Collected data:
▼
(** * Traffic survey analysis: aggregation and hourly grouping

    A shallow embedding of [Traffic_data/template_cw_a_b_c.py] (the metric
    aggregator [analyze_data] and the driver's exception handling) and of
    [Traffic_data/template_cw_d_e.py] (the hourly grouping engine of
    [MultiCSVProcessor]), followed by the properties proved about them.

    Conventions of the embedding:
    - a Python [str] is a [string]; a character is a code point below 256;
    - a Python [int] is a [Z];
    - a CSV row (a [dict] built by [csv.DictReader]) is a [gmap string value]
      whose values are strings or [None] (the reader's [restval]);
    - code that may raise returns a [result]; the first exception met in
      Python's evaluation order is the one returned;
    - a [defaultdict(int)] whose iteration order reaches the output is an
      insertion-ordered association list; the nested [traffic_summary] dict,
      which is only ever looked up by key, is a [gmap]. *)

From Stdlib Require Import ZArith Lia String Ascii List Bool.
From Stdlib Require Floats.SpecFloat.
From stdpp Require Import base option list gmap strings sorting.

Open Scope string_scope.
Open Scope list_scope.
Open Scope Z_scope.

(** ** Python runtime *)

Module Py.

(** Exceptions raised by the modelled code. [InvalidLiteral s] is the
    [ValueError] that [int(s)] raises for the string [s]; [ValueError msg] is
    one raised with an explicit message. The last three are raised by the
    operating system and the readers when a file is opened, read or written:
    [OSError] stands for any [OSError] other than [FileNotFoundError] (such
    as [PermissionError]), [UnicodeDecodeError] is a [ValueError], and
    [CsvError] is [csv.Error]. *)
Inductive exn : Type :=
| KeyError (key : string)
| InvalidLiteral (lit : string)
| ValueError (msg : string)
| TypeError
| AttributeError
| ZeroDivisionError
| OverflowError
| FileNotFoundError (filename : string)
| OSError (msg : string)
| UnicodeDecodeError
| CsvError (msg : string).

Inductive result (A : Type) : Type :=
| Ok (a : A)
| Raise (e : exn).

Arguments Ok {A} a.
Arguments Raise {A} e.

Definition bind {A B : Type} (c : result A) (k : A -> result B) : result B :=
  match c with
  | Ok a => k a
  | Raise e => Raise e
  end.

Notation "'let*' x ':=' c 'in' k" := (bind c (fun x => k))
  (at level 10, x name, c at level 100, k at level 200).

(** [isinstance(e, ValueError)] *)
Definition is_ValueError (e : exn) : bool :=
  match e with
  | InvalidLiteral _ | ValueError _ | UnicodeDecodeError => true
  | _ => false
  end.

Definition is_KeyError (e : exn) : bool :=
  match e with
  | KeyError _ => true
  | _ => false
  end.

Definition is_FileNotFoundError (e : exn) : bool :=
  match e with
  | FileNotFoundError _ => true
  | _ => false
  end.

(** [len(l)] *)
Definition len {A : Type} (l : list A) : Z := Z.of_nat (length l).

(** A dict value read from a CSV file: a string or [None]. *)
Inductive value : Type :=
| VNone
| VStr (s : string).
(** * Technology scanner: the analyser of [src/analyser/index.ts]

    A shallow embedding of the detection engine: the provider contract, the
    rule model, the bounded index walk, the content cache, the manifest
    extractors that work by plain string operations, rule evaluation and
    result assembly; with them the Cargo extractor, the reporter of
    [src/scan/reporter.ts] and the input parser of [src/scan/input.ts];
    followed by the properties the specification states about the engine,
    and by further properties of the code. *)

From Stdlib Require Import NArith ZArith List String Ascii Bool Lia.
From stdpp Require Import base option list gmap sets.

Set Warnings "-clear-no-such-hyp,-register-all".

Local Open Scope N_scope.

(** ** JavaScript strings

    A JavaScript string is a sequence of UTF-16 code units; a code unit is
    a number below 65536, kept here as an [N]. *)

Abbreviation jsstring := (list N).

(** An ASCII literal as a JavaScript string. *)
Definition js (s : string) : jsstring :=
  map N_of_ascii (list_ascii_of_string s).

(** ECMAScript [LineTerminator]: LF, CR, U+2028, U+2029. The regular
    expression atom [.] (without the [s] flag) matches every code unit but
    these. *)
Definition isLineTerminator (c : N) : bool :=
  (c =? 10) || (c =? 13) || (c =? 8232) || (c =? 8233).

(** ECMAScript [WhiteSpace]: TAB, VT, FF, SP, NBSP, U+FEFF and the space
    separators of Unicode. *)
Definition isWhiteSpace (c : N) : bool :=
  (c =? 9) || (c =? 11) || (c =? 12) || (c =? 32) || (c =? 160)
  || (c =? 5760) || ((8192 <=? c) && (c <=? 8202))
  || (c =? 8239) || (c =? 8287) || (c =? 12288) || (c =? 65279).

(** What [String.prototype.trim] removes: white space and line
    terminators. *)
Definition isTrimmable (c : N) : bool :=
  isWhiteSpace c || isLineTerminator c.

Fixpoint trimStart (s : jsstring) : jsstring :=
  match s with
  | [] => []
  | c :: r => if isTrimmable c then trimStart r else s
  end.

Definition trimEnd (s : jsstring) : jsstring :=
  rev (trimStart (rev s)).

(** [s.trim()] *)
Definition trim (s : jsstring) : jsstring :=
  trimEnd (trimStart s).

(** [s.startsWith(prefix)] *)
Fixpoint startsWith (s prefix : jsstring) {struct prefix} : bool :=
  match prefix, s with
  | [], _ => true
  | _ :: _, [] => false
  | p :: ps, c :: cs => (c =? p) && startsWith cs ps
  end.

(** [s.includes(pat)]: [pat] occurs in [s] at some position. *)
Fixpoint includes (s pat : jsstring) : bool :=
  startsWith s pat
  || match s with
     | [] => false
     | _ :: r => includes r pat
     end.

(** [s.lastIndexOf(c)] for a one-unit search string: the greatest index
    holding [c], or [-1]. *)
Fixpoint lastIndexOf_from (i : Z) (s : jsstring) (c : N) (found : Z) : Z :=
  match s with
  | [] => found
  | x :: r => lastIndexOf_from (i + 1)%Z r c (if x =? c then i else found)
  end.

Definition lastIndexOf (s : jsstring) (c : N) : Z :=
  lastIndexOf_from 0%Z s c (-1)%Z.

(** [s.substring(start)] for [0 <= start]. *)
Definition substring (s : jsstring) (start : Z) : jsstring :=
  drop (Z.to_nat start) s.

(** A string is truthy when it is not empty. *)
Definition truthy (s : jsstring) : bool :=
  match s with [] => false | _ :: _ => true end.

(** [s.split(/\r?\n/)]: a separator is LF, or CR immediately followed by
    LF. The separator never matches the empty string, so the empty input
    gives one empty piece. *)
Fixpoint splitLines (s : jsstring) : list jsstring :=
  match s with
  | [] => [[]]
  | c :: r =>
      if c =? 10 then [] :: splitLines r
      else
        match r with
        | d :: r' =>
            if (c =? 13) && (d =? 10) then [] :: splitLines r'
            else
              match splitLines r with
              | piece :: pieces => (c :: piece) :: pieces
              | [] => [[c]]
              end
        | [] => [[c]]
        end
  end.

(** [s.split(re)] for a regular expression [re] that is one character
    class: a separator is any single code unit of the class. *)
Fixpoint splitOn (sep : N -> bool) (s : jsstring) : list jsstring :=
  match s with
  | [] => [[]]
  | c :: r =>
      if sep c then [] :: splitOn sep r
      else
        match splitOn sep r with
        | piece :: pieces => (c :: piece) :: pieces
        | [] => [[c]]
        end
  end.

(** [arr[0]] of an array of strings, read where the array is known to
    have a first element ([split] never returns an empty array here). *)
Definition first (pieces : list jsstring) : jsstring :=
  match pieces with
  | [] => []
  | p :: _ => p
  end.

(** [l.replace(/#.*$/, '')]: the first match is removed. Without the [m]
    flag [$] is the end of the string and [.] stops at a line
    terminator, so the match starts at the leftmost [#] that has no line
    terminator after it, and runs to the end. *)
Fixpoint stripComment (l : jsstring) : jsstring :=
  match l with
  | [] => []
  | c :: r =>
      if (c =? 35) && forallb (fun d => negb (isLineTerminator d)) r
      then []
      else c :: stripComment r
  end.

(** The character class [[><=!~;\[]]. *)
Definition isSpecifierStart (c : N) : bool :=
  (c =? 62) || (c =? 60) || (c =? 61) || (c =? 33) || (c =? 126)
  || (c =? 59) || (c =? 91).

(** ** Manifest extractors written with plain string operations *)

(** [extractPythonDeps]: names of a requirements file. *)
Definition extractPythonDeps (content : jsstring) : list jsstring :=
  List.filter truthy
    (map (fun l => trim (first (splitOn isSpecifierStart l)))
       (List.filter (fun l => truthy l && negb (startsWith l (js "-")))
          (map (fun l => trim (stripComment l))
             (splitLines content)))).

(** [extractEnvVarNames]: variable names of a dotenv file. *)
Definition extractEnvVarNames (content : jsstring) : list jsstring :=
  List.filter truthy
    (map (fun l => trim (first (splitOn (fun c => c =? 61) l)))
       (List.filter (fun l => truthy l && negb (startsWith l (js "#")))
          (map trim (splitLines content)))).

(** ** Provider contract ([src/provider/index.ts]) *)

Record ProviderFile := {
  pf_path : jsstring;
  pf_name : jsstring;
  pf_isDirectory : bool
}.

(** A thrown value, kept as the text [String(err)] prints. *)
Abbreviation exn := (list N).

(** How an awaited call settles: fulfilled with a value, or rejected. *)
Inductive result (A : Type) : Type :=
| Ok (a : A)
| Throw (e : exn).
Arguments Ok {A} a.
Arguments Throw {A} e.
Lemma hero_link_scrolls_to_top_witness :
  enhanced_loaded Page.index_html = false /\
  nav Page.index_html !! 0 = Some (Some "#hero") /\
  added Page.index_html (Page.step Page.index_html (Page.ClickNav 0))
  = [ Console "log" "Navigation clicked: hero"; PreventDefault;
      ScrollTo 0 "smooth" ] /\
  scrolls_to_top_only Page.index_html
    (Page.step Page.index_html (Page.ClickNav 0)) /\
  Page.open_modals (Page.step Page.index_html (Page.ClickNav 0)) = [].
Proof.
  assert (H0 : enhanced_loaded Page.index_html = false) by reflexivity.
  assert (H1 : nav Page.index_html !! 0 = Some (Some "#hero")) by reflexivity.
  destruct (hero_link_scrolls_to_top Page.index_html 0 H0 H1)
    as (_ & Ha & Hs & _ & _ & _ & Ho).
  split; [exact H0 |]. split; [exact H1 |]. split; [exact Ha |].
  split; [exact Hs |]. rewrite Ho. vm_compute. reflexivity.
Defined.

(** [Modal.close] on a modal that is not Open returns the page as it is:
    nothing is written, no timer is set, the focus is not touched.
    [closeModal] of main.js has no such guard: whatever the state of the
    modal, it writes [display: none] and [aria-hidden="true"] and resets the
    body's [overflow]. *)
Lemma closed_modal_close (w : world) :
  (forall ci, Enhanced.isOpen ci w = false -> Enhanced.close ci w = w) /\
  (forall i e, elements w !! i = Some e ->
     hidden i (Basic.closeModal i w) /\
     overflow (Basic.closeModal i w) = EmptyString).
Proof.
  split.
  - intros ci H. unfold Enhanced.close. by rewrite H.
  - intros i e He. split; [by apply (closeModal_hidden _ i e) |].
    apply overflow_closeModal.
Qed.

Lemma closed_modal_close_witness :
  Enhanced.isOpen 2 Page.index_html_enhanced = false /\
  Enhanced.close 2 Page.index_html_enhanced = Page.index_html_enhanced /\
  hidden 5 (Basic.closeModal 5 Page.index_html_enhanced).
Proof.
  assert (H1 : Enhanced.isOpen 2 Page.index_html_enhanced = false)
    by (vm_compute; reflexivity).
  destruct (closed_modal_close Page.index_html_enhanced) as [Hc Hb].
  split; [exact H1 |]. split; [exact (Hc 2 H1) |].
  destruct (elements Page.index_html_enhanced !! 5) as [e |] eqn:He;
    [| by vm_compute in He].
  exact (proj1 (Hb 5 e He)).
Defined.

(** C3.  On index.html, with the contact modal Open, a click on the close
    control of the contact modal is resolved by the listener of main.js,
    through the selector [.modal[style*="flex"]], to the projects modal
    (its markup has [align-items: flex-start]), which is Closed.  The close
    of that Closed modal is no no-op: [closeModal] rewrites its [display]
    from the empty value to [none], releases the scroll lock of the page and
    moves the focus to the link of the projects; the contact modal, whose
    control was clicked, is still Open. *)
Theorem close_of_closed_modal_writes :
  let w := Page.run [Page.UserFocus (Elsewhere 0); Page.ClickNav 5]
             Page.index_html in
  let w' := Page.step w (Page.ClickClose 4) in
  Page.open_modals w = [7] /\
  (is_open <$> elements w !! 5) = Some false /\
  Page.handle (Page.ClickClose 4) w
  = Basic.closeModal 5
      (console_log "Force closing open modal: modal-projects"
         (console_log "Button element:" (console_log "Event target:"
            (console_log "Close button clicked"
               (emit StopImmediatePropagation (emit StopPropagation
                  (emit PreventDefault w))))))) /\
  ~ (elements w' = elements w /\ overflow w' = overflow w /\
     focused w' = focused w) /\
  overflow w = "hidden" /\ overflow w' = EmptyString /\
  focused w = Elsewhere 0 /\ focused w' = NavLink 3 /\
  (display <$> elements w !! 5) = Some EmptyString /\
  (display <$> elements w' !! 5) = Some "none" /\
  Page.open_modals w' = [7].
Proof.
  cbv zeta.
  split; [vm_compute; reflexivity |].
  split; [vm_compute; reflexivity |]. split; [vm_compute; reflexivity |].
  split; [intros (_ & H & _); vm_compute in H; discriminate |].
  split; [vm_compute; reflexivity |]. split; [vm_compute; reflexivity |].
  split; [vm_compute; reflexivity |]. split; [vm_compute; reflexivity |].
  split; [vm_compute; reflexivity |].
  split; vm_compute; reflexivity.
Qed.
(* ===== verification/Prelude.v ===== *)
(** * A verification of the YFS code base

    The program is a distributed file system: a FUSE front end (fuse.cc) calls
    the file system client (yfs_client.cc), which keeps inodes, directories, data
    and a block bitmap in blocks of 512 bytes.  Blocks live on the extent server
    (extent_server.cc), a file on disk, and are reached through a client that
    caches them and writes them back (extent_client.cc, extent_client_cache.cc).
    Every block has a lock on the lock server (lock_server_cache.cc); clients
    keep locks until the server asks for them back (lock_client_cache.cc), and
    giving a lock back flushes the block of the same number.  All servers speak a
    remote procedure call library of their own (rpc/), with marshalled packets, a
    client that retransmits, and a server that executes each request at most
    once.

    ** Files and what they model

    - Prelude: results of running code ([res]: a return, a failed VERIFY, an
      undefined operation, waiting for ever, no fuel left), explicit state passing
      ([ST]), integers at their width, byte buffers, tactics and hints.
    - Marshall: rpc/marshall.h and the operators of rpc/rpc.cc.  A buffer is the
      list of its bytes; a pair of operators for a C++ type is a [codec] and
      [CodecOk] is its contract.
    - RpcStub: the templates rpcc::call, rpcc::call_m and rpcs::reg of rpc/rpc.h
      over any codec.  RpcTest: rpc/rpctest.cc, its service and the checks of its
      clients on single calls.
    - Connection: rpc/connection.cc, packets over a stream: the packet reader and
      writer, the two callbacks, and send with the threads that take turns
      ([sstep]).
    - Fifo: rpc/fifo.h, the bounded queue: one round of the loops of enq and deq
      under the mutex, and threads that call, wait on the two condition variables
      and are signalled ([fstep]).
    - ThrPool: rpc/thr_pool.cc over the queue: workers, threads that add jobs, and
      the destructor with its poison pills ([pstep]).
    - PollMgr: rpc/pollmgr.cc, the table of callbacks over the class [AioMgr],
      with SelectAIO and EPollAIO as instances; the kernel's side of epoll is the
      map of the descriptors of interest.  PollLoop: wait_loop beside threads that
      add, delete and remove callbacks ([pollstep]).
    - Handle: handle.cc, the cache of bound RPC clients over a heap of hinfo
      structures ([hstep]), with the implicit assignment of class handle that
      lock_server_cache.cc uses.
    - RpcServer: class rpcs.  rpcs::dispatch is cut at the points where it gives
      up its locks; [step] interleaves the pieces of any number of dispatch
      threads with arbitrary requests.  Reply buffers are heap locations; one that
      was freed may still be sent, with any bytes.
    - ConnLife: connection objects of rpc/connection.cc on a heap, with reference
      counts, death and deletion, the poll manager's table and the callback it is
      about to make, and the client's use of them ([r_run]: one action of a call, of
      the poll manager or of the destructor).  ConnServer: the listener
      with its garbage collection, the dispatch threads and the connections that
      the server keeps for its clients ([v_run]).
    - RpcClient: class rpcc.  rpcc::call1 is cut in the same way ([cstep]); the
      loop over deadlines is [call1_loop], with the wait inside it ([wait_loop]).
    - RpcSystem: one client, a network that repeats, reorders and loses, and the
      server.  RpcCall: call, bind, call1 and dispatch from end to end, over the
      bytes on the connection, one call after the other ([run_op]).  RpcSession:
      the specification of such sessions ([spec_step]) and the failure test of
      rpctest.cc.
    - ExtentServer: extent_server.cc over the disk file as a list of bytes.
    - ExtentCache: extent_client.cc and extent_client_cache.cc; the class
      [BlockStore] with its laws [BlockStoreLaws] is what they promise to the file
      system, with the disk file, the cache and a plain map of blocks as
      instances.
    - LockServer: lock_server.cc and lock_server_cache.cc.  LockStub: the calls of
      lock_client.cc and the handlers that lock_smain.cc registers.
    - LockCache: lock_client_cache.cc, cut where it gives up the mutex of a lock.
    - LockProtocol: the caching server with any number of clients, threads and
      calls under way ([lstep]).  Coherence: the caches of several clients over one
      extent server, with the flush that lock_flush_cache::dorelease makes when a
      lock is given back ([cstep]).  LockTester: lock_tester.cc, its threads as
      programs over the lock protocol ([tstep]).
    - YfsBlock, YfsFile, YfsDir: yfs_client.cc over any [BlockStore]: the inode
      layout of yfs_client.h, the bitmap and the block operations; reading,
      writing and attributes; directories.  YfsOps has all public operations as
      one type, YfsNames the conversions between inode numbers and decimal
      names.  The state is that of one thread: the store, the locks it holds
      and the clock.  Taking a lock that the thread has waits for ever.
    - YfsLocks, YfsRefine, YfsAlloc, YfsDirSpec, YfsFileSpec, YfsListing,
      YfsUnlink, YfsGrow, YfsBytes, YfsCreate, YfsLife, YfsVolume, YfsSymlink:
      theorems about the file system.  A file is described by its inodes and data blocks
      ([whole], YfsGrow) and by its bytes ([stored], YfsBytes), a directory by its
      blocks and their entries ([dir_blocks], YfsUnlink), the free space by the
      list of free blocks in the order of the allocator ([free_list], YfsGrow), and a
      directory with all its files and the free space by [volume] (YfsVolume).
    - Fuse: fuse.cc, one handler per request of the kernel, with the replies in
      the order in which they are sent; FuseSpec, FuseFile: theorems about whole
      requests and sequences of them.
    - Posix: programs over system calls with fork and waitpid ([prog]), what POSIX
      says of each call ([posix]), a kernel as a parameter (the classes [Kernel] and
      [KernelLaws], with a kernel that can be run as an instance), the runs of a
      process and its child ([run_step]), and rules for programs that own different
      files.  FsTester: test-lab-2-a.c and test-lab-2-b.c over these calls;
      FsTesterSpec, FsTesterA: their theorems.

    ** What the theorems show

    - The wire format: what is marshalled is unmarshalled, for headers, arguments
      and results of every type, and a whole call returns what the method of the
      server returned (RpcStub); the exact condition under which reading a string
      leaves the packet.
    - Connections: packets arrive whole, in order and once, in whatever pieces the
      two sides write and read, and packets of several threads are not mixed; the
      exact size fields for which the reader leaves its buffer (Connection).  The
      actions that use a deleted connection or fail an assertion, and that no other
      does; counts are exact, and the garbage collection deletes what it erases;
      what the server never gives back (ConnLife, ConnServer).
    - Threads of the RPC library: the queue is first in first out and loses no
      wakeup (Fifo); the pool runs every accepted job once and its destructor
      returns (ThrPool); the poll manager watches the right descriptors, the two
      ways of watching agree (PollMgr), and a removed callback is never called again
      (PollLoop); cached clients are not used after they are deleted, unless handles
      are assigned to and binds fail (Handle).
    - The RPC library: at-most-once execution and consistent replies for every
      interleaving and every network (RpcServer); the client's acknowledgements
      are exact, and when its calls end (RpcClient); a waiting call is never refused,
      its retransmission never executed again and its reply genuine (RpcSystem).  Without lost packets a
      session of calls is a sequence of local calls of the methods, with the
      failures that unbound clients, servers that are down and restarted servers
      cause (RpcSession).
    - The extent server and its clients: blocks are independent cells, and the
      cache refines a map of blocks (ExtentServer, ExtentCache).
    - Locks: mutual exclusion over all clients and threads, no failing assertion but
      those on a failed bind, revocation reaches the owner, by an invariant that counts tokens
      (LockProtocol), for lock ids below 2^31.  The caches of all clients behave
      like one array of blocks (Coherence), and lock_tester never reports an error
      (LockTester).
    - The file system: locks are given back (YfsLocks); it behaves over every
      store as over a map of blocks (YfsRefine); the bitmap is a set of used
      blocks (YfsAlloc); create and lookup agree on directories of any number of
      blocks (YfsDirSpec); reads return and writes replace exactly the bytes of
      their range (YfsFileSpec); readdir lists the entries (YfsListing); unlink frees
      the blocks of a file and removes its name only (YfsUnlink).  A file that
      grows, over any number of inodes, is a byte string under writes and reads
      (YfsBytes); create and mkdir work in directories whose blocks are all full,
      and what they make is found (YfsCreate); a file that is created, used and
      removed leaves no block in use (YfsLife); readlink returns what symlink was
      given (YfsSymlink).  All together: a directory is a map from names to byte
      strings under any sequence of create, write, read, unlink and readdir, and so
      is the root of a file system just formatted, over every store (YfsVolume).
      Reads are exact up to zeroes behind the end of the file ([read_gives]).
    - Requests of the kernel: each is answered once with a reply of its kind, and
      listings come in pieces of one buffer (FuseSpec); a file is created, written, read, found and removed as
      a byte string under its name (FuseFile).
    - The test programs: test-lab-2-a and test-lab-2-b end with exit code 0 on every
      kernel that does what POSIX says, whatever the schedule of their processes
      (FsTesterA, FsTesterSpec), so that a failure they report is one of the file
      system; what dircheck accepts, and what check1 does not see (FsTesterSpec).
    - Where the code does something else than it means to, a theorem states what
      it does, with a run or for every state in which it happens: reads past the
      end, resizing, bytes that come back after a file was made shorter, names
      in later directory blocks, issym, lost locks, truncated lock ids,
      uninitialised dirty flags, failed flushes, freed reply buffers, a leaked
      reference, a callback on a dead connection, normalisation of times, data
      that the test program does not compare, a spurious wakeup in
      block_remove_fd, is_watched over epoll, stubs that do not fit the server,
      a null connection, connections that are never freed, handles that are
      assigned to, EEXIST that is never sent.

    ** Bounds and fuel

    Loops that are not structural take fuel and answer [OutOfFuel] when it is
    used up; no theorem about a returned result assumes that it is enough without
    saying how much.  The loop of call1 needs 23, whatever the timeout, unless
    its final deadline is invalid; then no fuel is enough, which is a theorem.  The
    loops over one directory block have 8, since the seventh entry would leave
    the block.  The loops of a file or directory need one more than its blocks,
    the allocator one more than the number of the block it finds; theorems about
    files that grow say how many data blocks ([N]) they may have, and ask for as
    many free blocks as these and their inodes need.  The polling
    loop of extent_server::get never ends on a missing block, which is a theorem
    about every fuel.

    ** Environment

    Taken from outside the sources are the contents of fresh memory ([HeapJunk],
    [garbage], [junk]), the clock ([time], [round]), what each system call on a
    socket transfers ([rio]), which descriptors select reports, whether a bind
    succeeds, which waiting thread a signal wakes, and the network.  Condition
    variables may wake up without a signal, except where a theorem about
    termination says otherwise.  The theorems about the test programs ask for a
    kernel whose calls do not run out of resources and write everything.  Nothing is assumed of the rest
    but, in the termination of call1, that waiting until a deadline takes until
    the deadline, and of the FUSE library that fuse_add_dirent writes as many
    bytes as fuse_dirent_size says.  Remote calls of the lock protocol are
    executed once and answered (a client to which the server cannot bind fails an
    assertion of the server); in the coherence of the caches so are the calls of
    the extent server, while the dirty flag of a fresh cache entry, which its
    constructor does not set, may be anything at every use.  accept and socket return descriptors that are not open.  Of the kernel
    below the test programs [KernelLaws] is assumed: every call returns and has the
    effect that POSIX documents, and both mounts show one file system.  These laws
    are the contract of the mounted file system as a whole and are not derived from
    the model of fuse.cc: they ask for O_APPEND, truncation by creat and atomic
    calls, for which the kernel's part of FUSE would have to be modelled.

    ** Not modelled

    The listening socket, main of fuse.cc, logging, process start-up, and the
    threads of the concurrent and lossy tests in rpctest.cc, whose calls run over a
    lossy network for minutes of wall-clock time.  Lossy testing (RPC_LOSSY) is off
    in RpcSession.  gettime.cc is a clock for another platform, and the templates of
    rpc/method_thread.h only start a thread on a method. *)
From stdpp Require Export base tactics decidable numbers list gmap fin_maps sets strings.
▲
* YOUR INSTRUCTIONS
Quote the data above verbatim from its first line to the line that includes "Raise (e : exn).", with both boundary lines retained.

* YOUR SOLUTION
(** * Traffic survey analysis: aggregation and hourly grouping

    A shallow embedding of [Traffic_data/template_cw_a_b_c.py] (the metric
    aggregator [analyze_data] and the driver's exception handling) and of
    [Traffic_data/template_cw_d_e.py] (the hourly grouping engine of
    [MultiCSVProcessor]), followed by the properties proved about them.

    Conventions of the embedding:
    - a Python [str] is a [string]; a character is a code point below 256;
    - a Python [int] is a [Z];
    - a CSV row (a [dict] built by [csv.DictReader]) is a [gmap string value]
      whose values are strings or [None] (the reader's [restval]);
    - code that may raise returns a [result]; the first exception met in
      Python's evaluation order is the one returned;
    - a [defaultdict(int)] whose iteration order reaches the output is an
      insertion-ordered association list; the nested [traffic_summary] dict,
      which is only ever looked up by key, is a [gmap]. *)

From Stdlib Require Import ZArith Lia String Ascii List Bool.
From Stdlib Require Floats.SpecFloat.
From stdpp Require Import base option list gmap strings sorting.

Open Scope string_scope.
Open Scope list_scope.
Open Scope Z_scope.

(** ** Python runtime *)

Module Py.

(** Exceptions raised by the modelled code. [InvalidLiteral s] is the
    [ValueError] that [int(s)] raises for the string [s]; [ValueError msg] is
    one raised with an explicit message. The last three are raised by the
    operating system and the readers when a file is opened, read or written:
    [OSError] stands for any [OSError] other than [FileNotFoundError] (such
    as [PermissionError]), [UnicodeDecodeError] is a [ValueError], and
    [CsvError] is [csv.Error]. *)
Inductive exn : Type :=
| KeyError (key : string)
| InvalidLiteral (lit : string)
| ValueError (msg : string)
| TypeError
| AttributeError
| ZeroDivisionError
| OverflowError
| FileNotFoundError (filename : string)
| OSError (msg : string)
| UnicodeDecodeError
| CsvError (msg : string).

Inductive result (A : Type) : Type :=
| Ok (a : A)
| Raise (e : exn).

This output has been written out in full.